It is not unreasonable to say that the specificity of Polymer Reaction Engineering (PRE) has always been the very strong relationship between the product one obtains, and the process and reactor used to make it. As the adage goes “polymers are product by process”. One could say that PRE is about quantitatively understanding and describing how the polymer molecules are assembled in the reactor – understanding how to make specific molecules react together to form well-defined and useful products. This obviously implies that we are able to model the fundamental steps taking place, to monitor the reactor, to control the process operations, optimize process performance, and predict how all of this defines the structure of the products we are making. Of course, one also needs to consider the additional constraints linked to, for instance, the exothermicity of the reaction, variable and high viscosity, non-ideal kinetics, actions of cocatalysts and kinetic mechanisms in coordination polymerization, particle nucleation and coagulation in emulsion polymerization, etc. And of course, one cannot forget the need to include basic, fundamental science like surface chemistry, thermodynamics, etc. Incorporating all these aspects are some of the basic building blocks of PRE.
Since the large-scale manufacturing of synthetic polymers began some 80 or 90 years ago, engineers and scientists have been building a better fundamental picture of the underlying science of polymerization. This began with what appears now to be a simple concept – the fact that a polymer is in fact a macromolecule with specific structure that we can control. Since then, better descriptions of polymerization kinetics and methods of polymer characterization have allowed us to design better, cleaner more efficient processes to control the physical properties of these macromolecules better than ever before. In addition, advanced computational tools are allowing us to more efficiently solve the models that we are developing. The body of knowledge pertaining to the production of polymers continues to increase, pushing some people to question whether or not polymer science in general, and polymer reaction engineering in particular are mature fields where only incremental progress is now possible.
Celebrating 60 years of international, interdisciplinary engineering conferences
This 11th edition of the Polymer Reaction Engineering Conference focused took place in Scottsdale (Arizona, US) on 11-15 December 2022. It focused on using the tools developed over the course of the past 75 years, new and old, to design polymers for current and future applications.

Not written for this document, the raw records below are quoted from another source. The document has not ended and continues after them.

(** [s.split(c).join(c)] gives [s] back. *)
Lemma join_split (sep : ascii) (s : string) :
  join (String sep "") (split sep s) = s.
Proof.
  induction s as [|c rest IH]; [done|]. simpl.
  destruct (Ascii.eqb_spec c sep) as [->|Hne].
  - pose proof (split_nonempty sep rest) as Hne.
    destruct (split sep rest) as [|w ws]; [done|].
    change (join (String sep "") ("" :: w :: ws))
      with (String sep (join (String sep "") (w :: ws))).
    by rewrite IH.
  - pose proof (split_nonempty sep rest) as Hnil.
    destruct (split sep rest) as [|w ws]; [done|].
    by rewrite join_cons_char, IH.
Qed.

(** No piece of [s.split(c)] contains [c]. *)
Lemma split_pieces (sep : ascii) (s : string) :
  Forall (fun w => has_char sep w = false) (split sep s).
Proof.
  induction s as [|c rest IH]; simpl; [by repeat constructor|].
  destruct (Ascii.eqb c sep) eqn:Hc.
  - by constructor.
  - destruct (split sep rest) as [|w ws]; simpl.
    + repeat constructor. simpl. by rewrite Hc.
    + apply Forall_cons in IH as [Hw Hws]. constructor; [|done].
      simpl. by rewrite Hc.
Qed.

(** X7: the command runner given to the hook cuts the command at every
    single space into a program and its arguments: joined again by single
    spaces they give the command back, and none of them contains a space
    (so two spaces in a row yield an empty argument, and quoting is not
    understood).  The command runs in the project directory with
    inherited streams unless the caller's options say otherwise, and the
    runner settles as [execa] does. *)
Theorem run_splits_command env loc command opts st :
  ∃ file args merged,
    (hc_run (afterHookOptions env loc) command opts st).2 =
      record (EvExeca file args merged) st ∧
    (hc_run (afterHookOptions env loc) command opts st).1 =
      execa env (trace st) file args merged ∧
    join " " (file :: args) = command ∧
    Forall (fun w => has_char " " w = false) (file :: args) ∧
    eo_cwd merged = Some (default (l_projectDir loc) (eo_cwd opts)) ∧
    eo_stdio merged = Some (default "inherit" (eo_stdio opts)) ∧
    eo_shell merged = eo_shell opts.
Proof.
  pose proof (join_split " " command) as Hjoin.
  pose proof (split_pieces " " command) as Hpieces.
  pose proof (split_nonempty " " command) as Hne.
  simpl. unfold settle, run, ask.
  destruct (split " " command) as [|file args]; [done|]. simpl.
  set (merged := {| eo_shell := eo_shell opts;
                    eo_stdio := Some (default "inherit" (eo_stdio opts));
                    eo_cwd := Some (default (l_projectDir loc) (eo_cwd opts)) |}).
  exists file, args, merged.
  destruct (execa env (trace st) file args merged) as [[]|err]; simpl; done.
Qed.

(** On a command with a doubled space. *)
Example run_keeps_empty_arguments :
  (hc_run (afterHookOptions Demo.env
             {| l_name := "myapp"; l_projectDir := "/work/myapp"; l_args := ∅;
                l_template := VStr "default";
                l_templateDir := "/opt/templates/default"; l_year := 2026;
                l_contact := "Ada"; l_filteredArgs := ∅; l_useYarn := true |})
          "npm run  build" execa_defaults Demo.start).2 =
    {| cwd := "/work";
       trace := [EvExeca "npm" ["run"; ""; "build"]
                   {| eo_shell := false; eo_stdio := Some "inherit";
                      eo_cwd := Some "/work/myapp" |}] |}.
Proof. reflexivity. Qed.

(** X8: the package installer given to the hook adds one package with the
    manager the scaffold detected: [yarnpkg --cwd <projectDir> add <pkg>]
    without touching the working directory, or, after changing into the
    project directory, [npm install -D <pkg>].  It resolves on exit code
    0 and otherwise rejects with the text "installDeps failed: " followed
    by the command line (a string, not an [Error]). *)
Theorem installNpmPackage_invocation env loc packageName st :
  (l_useYarn loc = false →
   resolved (chdir env (trace st) (l_projectDir loc)) = true) →
  let command := if l_useYarn loc then "yarnpkg" else "npm" in
  let args := if l_useYarn loc
              then ["--cwd"; l_projectDir loc; "add"; packageName]
              else ["install"; "-D"; packageName] in
  let st0 := if l_useYarn loc then st
             else {| cwd := l_projectDir loc;
                     trace := trace st ++ [EvChdir (l_projectDir loc)] |} in
  hc_installNpmPackage (afterHookOptions env loc) packageName st =
    (if Z.eqb (spawn_close env (trace st0) command args) 0 then Resolved ()
     else Rejected (Thrown (VStr ("installDeps failed: "
                                    +:+ join " " (command :: args)))),
     record (EvSpawn command args) st0).
Proof.
  intros Hchdir. simpl. unfold settle, installNpmPackage, bind, ret, process_chdir.
  destruct (l_useYarn loc); simpl.
  - by destruct (Z.eqb _ 0).
  - specialize (Hchdir eq_refl).
    destruct (chdir env (trace st) (l_projectDir loc)) as [[]|err]; [|done].
    simpl. by destruct (Z.eqb _ 0).
Qed.

Lemma installNpmPackage_invocation_witness :
  hc_installNpmPackage
    (afterHookOptions
       (Demo.env_with (Some "myapp") ["default"] (Rejected Demo.enoent)
          (Resolved ()) 1)
       {| l_name := "myapp"; l_projectDir := "/work/myapp"; l_args := ∅;
          l_template := VStr "default";
          l_templateDir := "/opt/templates/default"; l_year := 2026;
          l_contact := "Ada"; l_filteredArgs := ∅; l_useYarn := false |})
    "eslint" Demo.start =
    (Rejected (Thrown (VStr "installDeps failed: npm install -D eslint")),
     {| cwd := "/work/myapp";
        trace := [EvChdir "/work/myapp";
                  EvSpawn "npm" ["install"; "-D"; "eslint"]] |}).
Proof.
  apply (installNpmPackage_invocation
           (Demo.env_with (Some "myapp") ["default"] (Rejected Demo.enoent)
              (Resolved ()) 1)
           {| l_name := "myapp"; l_projectDir := "/work/myapp"; l_args := ∅;
              l_template := VStr "default";
              l_templateDir := "/opt/templates/default"; l_year := 2026;
              l_contact := "Ada"; l_filteredArgs := ∅; l_useYarn := false |}
           "eslint" Demo.start).
  reflexivity.
Defined.

(** ** Name resolution, continued *)

(** X9: for a first argument other than ["."], the project name is what
    the caller's [modifyName] makes of it (the argument itself without a
    transform), and the project directory is that name resolved under
    [defaultPath], or against the working directory when [defaultPath]
    is absent or empty.  A rejecting transform is thrown. *)
Theorem resolveName_uses_transform env options firstArg st :
  firstArg ≠ "." →
  let target name :=
    match defaultPath options with
    | Some p => if String.eqb p "" then name else p +:+ "/" +:+ name
    | None => name
    end in
  resolveName env options firstArg st =
    match modifyName options with
    | Some transform =>
        match transform firstArg st with
        | (Resolved name, st1) =>
            (Val (name, path_resolve env (cwd st1) [target name]), st1)
        | (Rejected err, st1) => (Throw err, st1)
        end
    | None => (Val (firstArg, path_resolve env (cwd st) [target firstArg]), st)
    end.
Proof.
  intros Hdot target. unfold resolveName.
  apply String.eqb_neq in Hdot. rewrite Hdot.
  unfold bind, await, resolve, ret, target.
  destruct (modifyName options) as [transform|].
  - destruct (transform firstArg st) as [[name|err] st1]; [|done].
    destruct (defaultPath options) as [p|]; [|done]. by destruct (String.eqb p "").
  - destruct (defaultPath options) as [p|]; [|done]. by destruct (String.eqb p "").
Qed.

Lemma resolveName_uses_transform_witness :
  resolveName Demo.env
    (Scenario.options_named (fun arg st => (Resolved ("app-" +:+ arg), st)) "/srv")
    "shop" Demo.start =
    (Val ("app-shop", "/srv/app-shop"), Demo.start).
Proof.
  exact (resolveName_uses_transform Demo.env
           (Scenario.options_named (fun arg st => (Resolved ("app-" +:+ arg), st))
              "/srv")
           "shop" Demo.start ltac:(discriminate)).
Defined.

(** ** Template validation and rendering *)

(** X10: once the answers are in, [create] checks the template directory
    (template root, then prefix and chosen template as one segment).  If
    that directory does not exist, [create] rejects with "No template
    found"; any other error of the check is rejected as it is.  Either
    way the check is the last event: nothing is rendered. *)
Theorem create_rejects_missing_template env appName options st firstArg
    name projectDir st1 st2 args st3 err :
  argv2 env = Some firstArg →
  resolveName env options firstArg st = (Val (name, projectDir), st1) →
  checkDestination env projectDir st1 = (Val (), st2) →
  promptStage env options st2 = (Val args, st3) →
  let templateDir :=
    path_resolve env (cwd st3)
      [templateRoot options;
       default "" (templatePrefix options) +:+ toString (prop args "template")] in
  let probed := path_resolve env (cwd st3) ["/"; templateDir] in
  fs_stat env (trace st3) probed = Rejected err →
  create env appName options st =
    (Rejected (if has_code err "ENOENT" then Error "No template found" else err),
     record (EvStat probed) st3).
Proof.
  intros Harg Hname Hcheck Hprompt templateDir probed Hstat.
  pose proof (exists__eq env templateDir "/" st3) as Hex.
  cbv zeta in Hex. fold probed in Hex. rewrite Hstat in Hex.
  unfold create, create_body. rewrite Harg.
  assert (∀ r, scaffold env options firstArg st = (Throw r, record (EvStat probed) st3) →
               settle (let* loc := scaffold env options firstArg in
                       gitStage env options (l_projectDir loc);;
                       finish env options loc) st =
               (Rejected r, record (EvStat probed) st3)) as Hsettle.
  { intros r Hr. by apply settle_throw, bind_throw. }
  unfold scaffold at 1 in Hsettle.
  rewrite (bind_val _ _ _ _ _ Hname), (bind_val _ _ _ _ _ Hcheck),
    (bind_val _ _ _ _ _ Hprompt) in Hsettle.
  apply Hsettle. clear Hsettle.
  rewrite (bind_val (resolve env _) _ st3 templateDir st3) by reflexivity.
  destruct (has_code err "ENOENT").
  - rewrite (bind_val _ _ _ _ _ Hex). by apply bind_throw.
  - by apply bind_throw.
Qed.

The objective of the conference was to demonstrate that this last view is far from true. PRE tools, and the understanding they provide are essential in a modern world – not just for traditional applications, but also for emerging applications. Polymers play an essential role in the development of emerging applications, including: cleaner energy sources such as batteries for cars, trucks and eventually airplanes; lighter, longer lasting tires for transportation; life sciences and prosthetics; biodegradable and sustainable materials from non-petroleum-based sources; 3D manufacturing, and many others. PRE tools will even play an important role in designing pathways and processes for the recycling of plastics.
PRE XI provided a forum for approx.. 50 representatives of both academic and industrial scientists to demonstrate that polymer reaction engineering tools and approaches are important in a modern economy and a modern world, and that the fundamental concepts used to create new, well-defined materials are more pertinent now than ever.
NanoPAT was very well represented in the conference, as particle size monitoring techniques can be very useful in the emulsion polymerization field, due to the effect that the particle size and the particle size distribution has in the final applications of the latex. All 3 NanoPAT particle size monitoring techniques were presented in the conference:
Firstly, Jose Ramón Leiza (UPV/POLYMAT) co-chaired the session 2 on “On-line tools – hardware and software – for the polymer industry”.
Furthermore, Usue Aspiazu (UPV/POLYMAT) gave an oral presentation with the title “Inline monitoring of particle size in emulsion polymerization processes by Photon Density Wave (PDW) Spectroscopy”, where she talked about the suitability of PDW spectroscopy to inline monitor the particle size of polyacrylate latexes during their synthesis. Moreover, Usue also presented a poster about the potentiality of Turbidity Spectroscopy (TUS) to online monitor the particle size of the polyacrylate latexes, with the title “Turbidity Spectroscopy as a Potential Tool to Online Monitor Emulsion Polymerization Processes: Wavelength exponent (ω) theory”.
Additionally, Christian Hill (MUG), as invited speaker, gave an oral presentation (“Process analytics with OptoFluidic Force Induction (OF2i). A BRAVE new way in online particle characterization”) on the possibilities of OF2i to online monitor the particle size and the particle size distribution of different kind of nanomaterials and the benefits of using it in the manufacture of polymers.